He says, again, that he’s cracked it.
A Robin Hood Tax – a financial transaction tax – is back on the agenda thanks to the EU, and rightly so.
I wrote about this in 2010 in a joint publication called ‘Taxing Banks‘. In it I set out the data supporting such a tax, estimated how much it would raise and suggested – contrary to the claim of bankers – that the charge would not end up falling on bank customers but on the banks themselves.
Just to remind you, here’s the entirety of his logic:
Before making recommendations it is important to address a contentious issue, which is whether a bank, as a
limited liability corporation can ever pay tax itself, or whether it acts as a mere conduit to transfer tax liability
Those who subscribe to the idea that banks (and other limited liability entities) do not pay tax refer to the
theory of tax incidence to support their views. This theory suggests that as legal liability entities are not real
people, and just agents for them, and only real people can actually pay tax, the burden of any tax imposed on
such an entity is always passed on to others and this has to be determined before the consequence of any tax
charge can be determined.
There can be little doubt that the theory of tax incidence has technical validity in economic theory. If, as that
theory assumes, corporations are run for their shareholders, and all consequences of corporate behaviour flow
to those who engage with the entity in one form or another – this being a view that essentially sees the limited
liability entity as little more than a bundle of contractual arrangements – then it follows, as the theory
suggests, that if a tax burden on a limited entity cannot be passed on by it to its customers by way of higher
prices to its suppliers by way of lower prices or its employees by way of lower wages then the shareholders will
suffer the burden of the tax, either through reduced earnings paid by way of dividend or through lower
retained earnings, the latter being assumed to be reflected directly in the price of equity in the company.
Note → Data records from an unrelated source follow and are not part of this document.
(* ===== verification/LatexTables.v ===== *)
(** LaTeX tables (src/mapping/nemotron.cpp, [latex_tabular_to_html]): the tabular a
    model writes, as HTML.  What is proved: any exact tiling of a grid, written
    with \multicolumn, \multirow and \thead, is read back as its cells. *)
From stdpp Require Import sorting.
From S2P Require Import Prelude Numbers Double Proto ImageCrop Builder OtslGrid Tree Markdown.
From S2P Require Import MarkupTree LayoutText Tilings Layout LayoutGrows MarkdownInline Chandra HtmlTables Dots NemotronText Nemotron.

(** * Writing a tabular *)

Definition braces (s : bytes) : bytes := lit "{" ++ s ++ lit "}".
Definition command (name : string) (args : list bytes) : bytes := "\"%char :: lit name ++ mjoin (braces <$> args).
Definition in_thead (cell : SpanCell) : bytes :=
  if sp_column_header cell then command "thead" [sp_text cell] else sp_text cell.
Definition in_multirow (cell : SpanCell) : bytes :=
  if bool_decide (sp_row_span cell = 1%nat) then in_thead cell
  else command "multirow" [to_string (Z.of_nat (sp_row_span cell)); lit "*"; in_thead cell].
Definition cell_latex (cell : SpanCell) : bytes :=
  if bool_decide (sp_col_span cell = 1%nat) then in_multirow cell
  else command "multicolumn" [to_string (Z.of_nat (sp_col_span cell)); lit "c"; in_multirow cell].
(** What stands at a position: the cell that starts there, nothing right of it,
    an empty place below it. *)
Definition slot (cells : list SpanCell) (r c : nat) : option bytes :=
  match owner cells r c with
  | Some cell =>
      if bool_decide (sp_row cell = r) then
        if bool_decide (sp_col cell = c) then Some (cell_latex cell) else None
      else Some []
  | None => None
  end.
Definition pad (s : bytes) : bytes := lit " " ++ s ++ lit " ".
Fixpoint join_with (separator : bytes) (parts : list bytes) : bytes :=
  match parts with
  | [] => []
  | [part] => part
  | part :: parts => part ++ separator ++ join_with separator parts
  end.
Definition row_slots (cells : list SpanCell) (cols r : nat) : list bytes := omap (slot cells r) (seq 0 cols).
Definition row_latex (cells : list SpanCell) (cols r : nat) : bytes := join_with (lit "&") (pad <$> row_slots cells cols r).
Definition tabular (cells : list SpanCell) (rows cols : nat) : bytes :=
  lit "\begin{tabular}" ++ braces (replicate cols "l"%char) ++
  mjoin ((λ r, row_latex cells cols r ++ lit "\\") <$> seq 0 rows) ++ lit "\end{tabular}".

(** Text no reader on the way gives a meaning: no markup of LaTeX, HTML or
    Markdown, its white space collapsed. *)
Definition plain_char (c : ascii) : bool :=
  negb (contains_char c (lit "\{}&<>")) && negb (c =c c_quote).
Record plain_text (text : bytes) : Prop := {
  pt_chars : Forall (λ c, plain_char c = true) text;
  pt_trim : trim text = text;
  pt_collapse : collapse_whitespace text = text;
  pt_inline : markdown_inline_html text = text }.
Record plain_latex (cell : SpanCell) : Prop := {
  pl_text : plain_text (sp_text cell);
  pl_head : sp_column_header cell = true → sp_row cell = 0%nat;
  pl_scope : sp_row_header cell = false }.

Example tabular_small :
  tabular [mk_SpanCell 0 0 1 2 (lit "a") true false None; mk_SpanCell 1 0 2 1 (lit "b") false false None;
           mk_SpanCell 1 1 1 1 (lit "c") false false None; mk_SpanCell 2 1 1 1 [] false false None] 3 2 =
  lit "\begin{tabular}{ll} \multicolumn{2}{c}{\thead{a}} \\ \multirow{2}{*}{b} & c \\  &  \\\end{tabular}".
Proof. vm_compute. reflexivity. Qed.
Definition text_label (tag : bytes) : option DocItemLabel :=
  if tag =b lit "caption" then Some DOC_ITEM_LABEL_CAPTION
  else if tag =b lit "footnote" then Some DOC_ITEM_LABEL_FOOTNOTE
  else if tag =b lit "page_header" then Some DOC_ITEM_LABEL_PAGE_HEADER
  else if tag =b lit "page_footer" then Some DOC_ITEM_LABEL_PAGE_FOOTER
  else if contains kFormatTags tag || contains (lit <$> ["text"; "rtl"; "content"]%string) tag then Some DOC_ITEM_LABEL_TEXT
  else None.
(** Handwriting and checkboxes change the label of a text. *)
Fixpoint marked_label (elements : list MarkupNode) (label : DocItemLabel) : DocItemLabel :=
  match elements with
  | [] => label
  | child :: elements =>
      if nd_tag child =b lit "handwriting" then DOC_ITEM_LABEL_HANDWRITTEN_TEXT
      else if nd_tag child =b lit "checkbox" then
        let cls := attr child (lit "class") [] in
        if cls =b lit "selected" then DOC_ITEM_LABEL_CHECKBOX_SELECTED
        else if cls =b lit "unselected" then DOC_ITEM_LABEL_CHECKBOX_UNSELECTED
        else marked_label elements label
      else marked_label elements label
  end.
(** The element children outside the head. *)
Definition element_children (el : MarkupNode) : list MarkupNode :=
  filter (λ child, negb (is_text child) && negb (contains kHeadTags (nd_tag child)) = true) (nd_children el).

(** * Tables *)

(** The token a node is. *)
Definition token_of (node : MarkupNode) : option bytes :=
  if negb (is_text node) && contains kOtslTokens (nd_tag node) then Some (nd_tag node) else None.
(** The tokens of each row; an empty row is no row. *)
Definition token_step (rows : list (list bytes) * list bytes) (node : MarkupNode) : list (list bytes) * list bytes :=
  let '(done, row) := rows in
  match token_of node with
  | None => rows
  | Some token => if token =b lit "nl" then (done ++ [row], []) else (done, row ++ [token])
  end.
Definition token_rows (body : list MarkupNode) : list (list bytes) :=
  let '(done, row) := foldl token_step ([], []) body in filter (λ row, row ≠ []) (done ++ [row]).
Unfortunately the impact of tax incidence in practice is less predictable then economic theory suggests likely
to be the case. Corporations can readily change where, when and at what rate they pay tax. They do this by
relocating transactions and whole businesses, by tax avoiding and by tax arbitraging. If they were not liable for
the taxes they pay there would be little logic to any of these actions and it is reasonable to assume they are
rational. In addition, when it appears that banks can to some degree choose the incidence of any tax imposed
on them (as the current reaction bonus taxes on bankers in the UK shows7) there is no reliable basis on which
to estimate or predict tax incidence resulting from any given change in policy.
Additionally, it may be a logical error to assume that corporations are mere agents and act as a bundle of
contracts. The reality is that corporations are synergistic entities that appear to create worth in their own
right. Indeed, if they did not there is no logical reason for them to exist. This does, however, suggest that it is
possible for the incidence of a tax to fall upon the corporation itself.
In that case the only rational thing to do is assume that banks are, at least in some cases, as noted in this
report, the taxpayer who does bear the burden of the tax charged to them. It is therefore reasonable to think
that additional taxes charged to banks might result in those banks making contribution to the governments
that have suffered the cost of repairing the banking system. This is assumed in this report unless noted
This is what the TUC, TJN, Christian Aid etc rely upon as their evidence that yes, really, banks will be the people who pay the tax.
Economic theory says that companies cannot pay the tax. Ritchie says that they can and that’s it, settled. Never mind what the OECD has said about it, the IMF, even the EU report notes that banks themselves will not bear the incidence of the tax. Never mind that we’ve actually known that companies do not bear the incidence of taxes since 1899, when Seligman wrote on the subject.
Ritchie declares that this is all a logical error and therefore, dangnammit, don’t listen to them over there.
And people wonder why I snarl about him so much.